Türkçe Açılımı açılımların en muhteşemi olacaktır.
Türk Lirasını temizlemek için altı sıfır sildik. Türkçe’mizi temizlemek için kim bilir nice sıfırlar silmemiz gerekecek.
Bazı hadiseler, zaman ilerledikçe ufalıp ufalıp tarihin karanlık dehlizlerinde kaybolup giderler. Mesela 12 Eylül, Ergenekon, 28 Şubat, Gezi, Seçim, 15 Temmuz gibi konjonktürel hadiseleri bir kaç yüzyıl sonra pek az kimse hatırlayacaktır.
Fakat bazı hadiseler, zaman geçtikçe büyür ve devâsâya dönüşür. Bir toplumun mukadderatının şekillenmesinde belirleyici olur.
Türkçenin başına getirilenler işte bu feci vakıalardan.
Türkçe, son 90 yılda tarihi köklerinden uzaklaştırıldı, ait olduğu medeniyet ikliminden tecrit edildi; akran ve akrabalarından uzaklaştırıldı. Tenhalığa zorlandı.

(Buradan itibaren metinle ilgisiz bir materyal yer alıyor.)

(** The body of [for t in range(start, self.xlen)], on [r] and [log_psi]. *)
Definition forward (st : states * list F) (t : nat) : states * list F :=
  let r := fst st in
  let r := update r t
             (fun row => (vmap2 fadd (vmap2 logaddexp (fst (srow r (t - 1)))
                                                      (log_phi (t - 1)))
                                     (xs t),
                          snd row)) in
  let r := update r t
             (fun row => (fst row,
                          map (fun v => fadd v (log_prob t blank))
                              (vmap2 logaddexp (fst (srow r (t - 1)))
                                               (snd (srow r (t - 1)))))) in
  (r, vmap2 logaddexp (snd st) (vmap2 fadd (log_phi (t - 1)) (xs t))).

(** The state of the loop after the frames [start .. start + k - 1]. *)
Definition forward_inv (k : nat) (st : states * list F) : Prop :=
  length (fst st) = xlen /\
  length (snd st) = length cs /\
  (forall t, start - 1 <= t -> t < start + k ->
             length (fst (srow (fst st) t)) = length cs) /\
  (forall t, start <= t -> t < start + k ->
     fst (srow (fst st) t) =
     vmap2 fadd (vmap2 logaddexp (fst (srow (fst st) (t - 1))) (log_phi (t - 1)))
                (xs t)).

(** The blank track after the frames [start .. start + k - 1]. *)
Definition forward_inv_blank (k : nat) (st : states * list F) : Prop :=
  (forall t, start - 1 <= t -> t < start + k ->
             length (snd (srow (fst st) t)) = length cs) /\
  (forall t, start <= t -> t < start + k ->
     snd (srow (fst st) t) =
     map (fun v => fadd v (log_prob t blank))
         (vmap2 logaddexp (fst (srow (fst st) (t - 1)))
                          (snd (srow (fst st) (t - 1))))).

(** [log_psi] after the frames of [ts], from [log_psi]. *)
Definition psi_loop (ts : list nat) (log_psi : list F) : list F :=
  fold_left (fun psi t => vmap2 logaddexp psi (vmap2 fadd (log_phi (t - 1)) (xs t)))
            ts log_psi.

(** [__call__].  An empty [hyp], a table shorter than the prefix and an
    empty table raise; so do [log_probs[:, cs]] when a candidate is not a
    label of a frame and [log_probs[t, blank]] in the loop when blank is
    not one.  [r_prev] is taken of [xlen] rows, as [initial_state] and
    [__call__] make it; any other is refused here.  When the loop runs no
    step, [log_psi] is still the view [r[start - 1, 0]], and writing the
    end-of-sentence entries writes them into [r]. *)
Definition call : option (list F * list state) :=
  match hyp with
  | [] => None
  | _ :: _ =>
      if (start <=? xlen) && (length r_prev =? xlen)
         && in_frames 0 cs && in_frames start [blank] then
        let log_psi := fst (srow r_init (start - 1)) in
        let st := fold_left forward (seq start (xlen - start)) (r_init, log_psi) in
        let has_eos := existsb (Nat.eqb eos) cs in
        let log_psi' := if has_eos then set_eos cs (r_sum (xlen - 1)) (snd st)
                        else snd st in
        let r := if has_eos && (xlen <=? start)
                 then update (fst st) (start - 1) (fun row => (log_psi', snd row))
                 else fst st in
        Some (log_psi', rollaxis (length cs) r)
      else None
  end.
End Call.
End PrefixScore.

(** ** CTC.__init__: the layers before the softmax *)

Section OutputLayers.
(** An [OrderedDict]: [od[k] = v] replaces the value of a key that is
    there and adds a new key at the end. *)
Fixpoint od_set {V : Type} (od : list (nat * V)) (k : nat) (v : V)
  : list (nat * V) :=
  match od with
  | [] => [(k, v)]
  | (k', v') :: od' =>
      if k' =? k then (k, v) :: od' else (k', v') :: od_set od' k v
  end.

Variables enc_n_units vocab : nat.
Variable fc_list : list nat.

(** [fc_layers]: the key ['fc' + str(i)] is [i], and
    [LinearND(input_dim, output_dim)] the pair of its two sizes. *)
Definition fc_layers : list (nat * (nat * nat)) :=
  od_set
    (fold_left
       (fun od i =>
          let input_dim := if i =? 0 then enc_n_units else nth (i - 1) fc_list 0 in
          od_set od i (input_dim, nth i fc_list 0))
       (seq 0 (length fc_list)) [])
    (length fc_list) (last fc_list 0, vocab).

(** The layers of [self.output], in the order [nn.Sequential] applies
    them. *)
Definition output_layers : list (nat * nat) :=
  if 0 <? length fc_list then map snd fc_layers
  else [(enc_n_units, vocab)].
End OutputLayers.

(** Layers that take an input of size [d_in] to an output of size [d_out],
    each fed the output of the one before. *)
Fixpoint chained (d_in : nat) (layers : list (nat * nat)) (d_out : nat) : Prop :=
  match layers with
  | [] => d_in = d_out
  | (i, o) :: rest => i = d_in /\ chained o rest d_out
  end.

(** The sizes of the layers, written by recursion on [fc_list]. *)
Fixpoint layer_sizes (d : nat) (fc_list : list nat) (vocab : nat)
  : list (nat * nat) :=
  match fc_list with
  | [] => [(d, vocab)]
  | f :: rest => (d, f) :: layer_sizes f rest vocab
  end.

(** ** decode_hierarchical.decode: a transcript after [glm.fix_trans]

    A string is the list of the code points of its characters. *)

Section Transcripts.
Definition NOISE : list nat := [78; 90].                      (* 'NZ' *)
Definition LAUGHTER : list nat := [76; 65].                   (* 'LA' *)
Definition VOCALIZED_NOISE : list nat := [86; 78].            (* 'VN' *)
Definition HESITATION : list nat :=                           (* '%hesitation' *)
  [37; 104; 101; 115; 105; 116; 97; 116; 105; 111; 110].

Fixpoint starts_with (old s : list nat) : bool :=
  match old, s with
  | [], _ => true
  | _ :: _, [] => false
  | a :: old', c :: s' => (a =? c) && starts_with old' s'
  end.

(** [s.replace(old, '')] for an [old] of one character or more: the
    occurrences of [old] are found from the left and do not overlap;
    [skip] counts the characters of the occurrence found that are still to
    pass. *)
Fixpoint remove_from (old : list nat) (skip : nat) (s : list nat) : list nat :=
  match s with
  | [] => []
  | c :: s' =>
      match skip with
      | 0 => if starts_with old s then remove_from old (length old - 1) s'
             else c :: remove_from old 0 s'
      | S k => remove_from old k s'
      end
  end.

Definition str_remove (old s : list nat) : list nat := remove_from old 0 s.

(** [re.sub(r'[...]+', repl, s)] for a class of characters: every longest
    run of characters of the class becomes [repl]. *)
Fixpoint sub_runs (cls : nat -> bool) (repl : list nat) (in_run : bool)
         (s : list nat) : list nat :=
  match s with
  | [] => []
  | c :: s' =>
      if cls c then
        if in_run then sub_runs cls repl true s'
        else repl ++ sub_runs cls repl true s'
      else c :: sub_runs cls repl false s'
  end.

Definition re_sub_class (cls : nat -> bool) (repl s : list nat) : list nat :=
  sub_runs cls repl false s.

(** The class [[\'-<>]]: the characters from ['] (39) to [<] (60), and [>]
    (62). *)
Definition garbage (c : nat) : bool :=
  ((39 <=? c) && (c <=? 60)) || (c =? 62).

(** The class [[_]]. *)
Definition underscore (c : nat) : bool := c =? 95.

(** [if len(s) > 0 and s[0] == '_': s = s[1:]] *)
Definition strip_first (s : list nat) : list nat :=
  match s with
  | c :: s' => if c =? 95 then s' else s
  | [] => []
  end.

(** [if len(s) > 0 and s[-1] == '_': s = s[:-1]] *)
Definition strip_last (s : list nat) : list nat :=
  match s with
  | _ :: _ => if last s 0 =? 95 then removelast s else s
  | [] => []
  end.

(** What [decode] does to each of [str_true], [str_pred] and
    [str_pred_sub] between [glm.fix_trans] and the print. *)
Definition postprocess (s : list nat) : list nat :=
  let s := str_remove NOISE s in
  let s := str_remove LAUGHTER s in
  let s := str_remove VOCALIZED_NOISE s in
  let s := str_remove HESITATION s in
  let s := re_sub_class garbage [] s in
  let s := re_sub_class underscore [95] s in
  let s := strip_first s in
  strip_last s.

Fixpoint adjacent_underscores (s : list nat) : bool :=
  match s with
  | c :: (d :: _) as s' => ((c =? 95) && (d =? 95)) || adjacent_underscores s'
  | _ => false
  end.

(** [out] is [s] with some characters deleted. *)
Inductive subseq : list nat -> list nat -> Prop :=
| subseq_nil : subseq [] []
| subseq_skip (c : nat) (out s : list nat) : subseq out s -> subseq out (c :: s)
| subseq_keep (c : nat) (out s : list nat) : subseq out s -> subseq (c :: out) (c :: s).
End Transcripts.

(** ** Scenarios over blank = 0, A = 1 and start/end of sentence = 2,
       in the max-plus integers

    Each frame is the log-softmax of itself in float arithmetic (one label
    at 0, the others so far below that their probabilities vanish next to
    1), and in every [np.logaddexp] the decoders take on these frames the
    correction [log1p(exp(-|x - y|))] is 0 or lost in rounding: floats
    compute the integers below. *)

(** One frame: blank. *)
Definition frame_blank : list Z := [0; -800; -900]%Z.

(** Three frames: A, blank, A. *)
Definition frames_A_blank_A : list (list Z) :=
  [ [-800; 0; -900]; [0; -800; -900]; [-800; 0; -900] ]%Z.

(** The state of the empty prefix on [frames_A_blank_A]. *)
Definition state_A_blank_A : list (Z * Z) :=
  [ (-10000000000, -800); (-10000000000, -800); (-10000000000, -1600) ]%Z.

(** Two frames: blank, then A. *)
Definition frames_blank_A : list (list Z) :=
  [ [0; -800; -900]; [-1000; 0; -900] ]%Z.

(** Two frames: blank, then A, the blank of the second frame as likely as
    the A of the first. *)
Definition frames_blank_A_tied : list (list Z) :=
  [ [0; -800; -900]; [-800; 0; -900] ]%Z.

(** The second frame of [frames_blank_A]: A. *)
Definition frame_A : list Z := [-1000; 0; -900]%Z.

(** The beam of two after the first frame of [frames_blank_A]: [sos] left
    unextended, and [sos] extended by A. *)
Definition beam_after_blank : list (entry (F := Z)) :=
  [ {| hyp := [2]; score := 0%Z; p_b := 0%Z; p_nb := LOG_0;
       clm_score := 0%Z; clm_hxs := None; clm_cxs := None |};
    {| hyp := [2; 1]; score := (-800)%Z; p_b := LOG_0; p_nb := (-800)%Z;
       clm_score := 0%Z; clm_hxs := None; clm_cxs := None |} ].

İki kuşak öncesini okuyup anlayamıyoruz.
Türkiye’deki iktidar ve ilgili salahiyet sahipleri; Türkçenin soysuzlaştırılmasına mani olacak ve sahip olduğu eski itibarını iade edecek bir açılım gerçekleştiremezlerse hakiki manada muktedir olmuş sayılmazlar. Bunu hükumetler değil, ancak ve ancak hakiki manada ülkemizin iktidarını eline almış kadrolar başarabilir. Zira Türkçe’ye takılan tasma; vatana vurulmuş zincirdir. Bize bu prangayı takanlar Türkiye’de değil; dışarıdadır.
Eski alfabeye dönülsün asla demiyoruz.
Geçmişimizle ve soydaşlarımızla irtibat kurulabilsin istiyoruz.

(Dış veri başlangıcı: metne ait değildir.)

(** [self.x_limit = self.hor_res/2 - int(math.sqrt(...)) -
    self.box_motion_margin - self.rect1_x_pos]. *)
Definition hd_x_limit (mo_size : Q) : Q :=
  (inject_Z hor_res / 2 - inject_Z (LowDetail.radius_int mo_size)
   - inject_Z LowDetail.box_motion_margin - inject_Z rect1_x_pos)%Q.

Inductive box_end := BoxLowExceeded | BoxMet.

Inductive box_outcome :=
| BoxStop (e : box_end) (rect1 : rect)
| BoxNext (x1 x2 : Q) (rect1 : rect).

Section HdBox.
(** [high_of r] and [low_of r]: the scores read by [pscc(5.0, 'detail')]
    after [make_scene(mo_size, fineness, rect1=r)]. *)
Variables high_of low_of : rect -> Z.
Variables high_detail_target low_detail_target tolerance : Z.

(** One pass of the [while True] loop under [if (not hs_pass):]. *)
Definition box_step (x1 x2 : Q) : box_outcome :=
  let length_1 := ((x2 + x1) / 2 - inject_Z rect1_x_pos)%Q in
  let rect1 := mkRect (inject_Z rect1_x_pos) 0 length_1 (inject_Z ver_res) in
  let high_detail := high_of rect1 in
  let low_detail := low_of rect1 in
  if low_detail >=? low_detail_target then BoxStop BoxLowExceeded rect1
  else if high_detail <? high_detail_target - tolerance
  then BoxNext x1 (length_1 + inject_Z rect1_x_pos)%Q rect1
  else if high_detail >? high_detail_target + tolerance
  then BoxNext (length_1 + inject_Z rect1_x_pos)%Q x2 rect1
  else if Z.abs (high_detail - high_detail_target) <=? tolerance
  then BoxStop BoxMet rect1
  else BoxNext x1 x2 rect1.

Türkçedeki uydurukça hamlesi vatan hainliğidir. İşgal kuvvetlerinin bile yapmayacağı kadar vahimdir. Millî ırza tecavüzdür.
Japon, Çin ve Kore gibi devletler öğrenilmesi çok zor alfabelerini dahi değiştirmediler.
Lisan siyasetin üstündedir. Modernleşme lisanı bozmakla olmaz. Lisanı aslından uzaklaştırmak olsa olsa art niyettir. Yunanlılar bizi işgal etselerdi; bizi yozlaştırmak, milli hafızamızı silmek ve kardeş toplumlarla irtibatımızı kesmek için Türkçe’ye bu zulmü reva görmek akıllarına bile gelmezdi. Şeytanın aklına gelmeyecek türden bir planın eseri bu.
Kökeni başka lisanlara dayanan kelimeleri Türkçeden silip; yerine soysuz, köksüz ve piç kelimeler yerleştirmenin hiçbir tarihi ve/veya bilimsel temeli yoktur. Hiçbir millet böylesine gaddarca, sinsice ve zalimce soysuzluğa maruz bırakılmamıştır.
Açınız bir İngilizce sözlük: Her kelimenin altında “Origin” yazılıdır. Yani hangi lisandan İngilizce’ye geçtiğini gösterir: %29 Latinceden, %29 Fransızcadan, %26 Almancadan ve %16 diğer lisanslardan. Allah aşkına; İngilizler lisanda ırkçılık yapıp, başka dillerden gelen kelimeleri silmeye kalksalar İngilizce diye bir lisan kalır mı? Kalsa bile; kel tavuğa dönmez mi? İngiliz ahmak mı ki kendi lisanına bu kahpeliği yapsın!
İşte Türkçenin hazin hali. Türk milleti matem tutsa yeridir. Türkçe’miz; içi mikrop dolu, ufku dar, her şeyi “ulusal” cılızlığına indirgemeye çalışan zihniyetin tasallutundan acilen kurtarılmalıdır.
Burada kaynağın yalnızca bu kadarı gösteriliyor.